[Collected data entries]
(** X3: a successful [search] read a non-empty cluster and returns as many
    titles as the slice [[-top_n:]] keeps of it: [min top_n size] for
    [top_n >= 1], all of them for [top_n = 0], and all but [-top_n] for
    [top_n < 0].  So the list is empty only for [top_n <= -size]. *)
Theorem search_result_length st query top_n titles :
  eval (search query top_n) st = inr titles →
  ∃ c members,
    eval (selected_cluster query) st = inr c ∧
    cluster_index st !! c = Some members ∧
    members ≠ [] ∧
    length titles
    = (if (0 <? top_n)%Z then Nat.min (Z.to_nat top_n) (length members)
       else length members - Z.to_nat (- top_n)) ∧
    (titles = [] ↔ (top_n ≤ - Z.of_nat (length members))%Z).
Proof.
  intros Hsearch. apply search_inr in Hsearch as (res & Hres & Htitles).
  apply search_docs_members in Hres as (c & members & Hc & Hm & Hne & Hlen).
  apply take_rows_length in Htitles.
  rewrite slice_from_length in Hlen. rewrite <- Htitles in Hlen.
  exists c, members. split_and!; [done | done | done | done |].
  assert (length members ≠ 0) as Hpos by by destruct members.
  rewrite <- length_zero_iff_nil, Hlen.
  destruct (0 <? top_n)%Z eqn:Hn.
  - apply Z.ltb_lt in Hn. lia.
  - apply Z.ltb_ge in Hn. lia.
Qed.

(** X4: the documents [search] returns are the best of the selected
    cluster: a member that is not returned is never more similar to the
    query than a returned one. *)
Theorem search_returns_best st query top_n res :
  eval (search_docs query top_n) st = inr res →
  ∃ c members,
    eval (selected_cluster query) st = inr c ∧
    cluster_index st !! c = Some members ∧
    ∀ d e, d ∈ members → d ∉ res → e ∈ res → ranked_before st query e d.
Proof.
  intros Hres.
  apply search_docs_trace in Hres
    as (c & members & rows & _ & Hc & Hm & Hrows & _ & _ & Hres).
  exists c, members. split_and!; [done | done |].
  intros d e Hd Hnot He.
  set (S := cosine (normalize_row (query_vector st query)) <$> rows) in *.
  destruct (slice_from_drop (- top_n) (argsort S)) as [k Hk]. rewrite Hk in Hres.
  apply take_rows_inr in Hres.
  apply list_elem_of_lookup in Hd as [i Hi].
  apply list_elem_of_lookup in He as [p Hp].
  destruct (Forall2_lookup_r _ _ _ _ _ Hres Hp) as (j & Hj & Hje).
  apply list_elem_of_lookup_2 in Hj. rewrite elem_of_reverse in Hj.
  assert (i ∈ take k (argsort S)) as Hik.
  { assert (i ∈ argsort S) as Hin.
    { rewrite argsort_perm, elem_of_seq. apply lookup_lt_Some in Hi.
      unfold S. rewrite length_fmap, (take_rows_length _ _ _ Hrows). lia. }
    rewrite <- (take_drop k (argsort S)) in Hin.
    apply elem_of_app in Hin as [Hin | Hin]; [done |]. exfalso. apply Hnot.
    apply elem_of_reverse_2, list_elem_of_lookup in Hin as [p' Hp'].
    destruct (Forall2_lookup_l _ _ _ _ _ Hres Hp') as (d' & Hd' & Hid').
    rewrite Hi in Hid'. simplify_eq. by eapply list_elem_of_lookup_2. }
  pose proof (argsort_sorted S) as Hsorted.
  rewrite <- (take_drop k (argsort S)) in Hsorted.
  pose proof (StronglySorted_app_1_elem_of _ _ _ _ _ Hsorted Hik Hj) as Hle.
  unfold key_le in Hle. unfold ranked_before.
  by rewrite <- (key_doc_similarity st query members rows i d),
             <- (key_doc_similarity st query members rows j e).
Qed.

**YOUR GOAL**
Copy out, word for word, the part of the entries above that begins at the line with "(** X4: the" and ends at the line with "as (c & members & rows", including both.

**ANSWER TO THE EXERCISE**
(** X4: the documents [search] returns are the best of the selected
    cluster: a member that is not returned is never more similar to the
    query than a returned one. *)
Theorem search_returns_best st query top_n res :
  eval (search_docs query top_n) st = inr res →
  ∃ c members,
    eval (selected_cluster query) st = inr c ∧
    cluster_index st !! c = Some members ∧
    ∀ d e, d ∈ members → d ∉ res → e ∈ res → ranked_before st query e d.
Proof.
  intros Hres.
  apply search_docs_trace in Hres
    as (c & members & rows & _ & Hc & Hm & Hrows & _ & _ & Hres).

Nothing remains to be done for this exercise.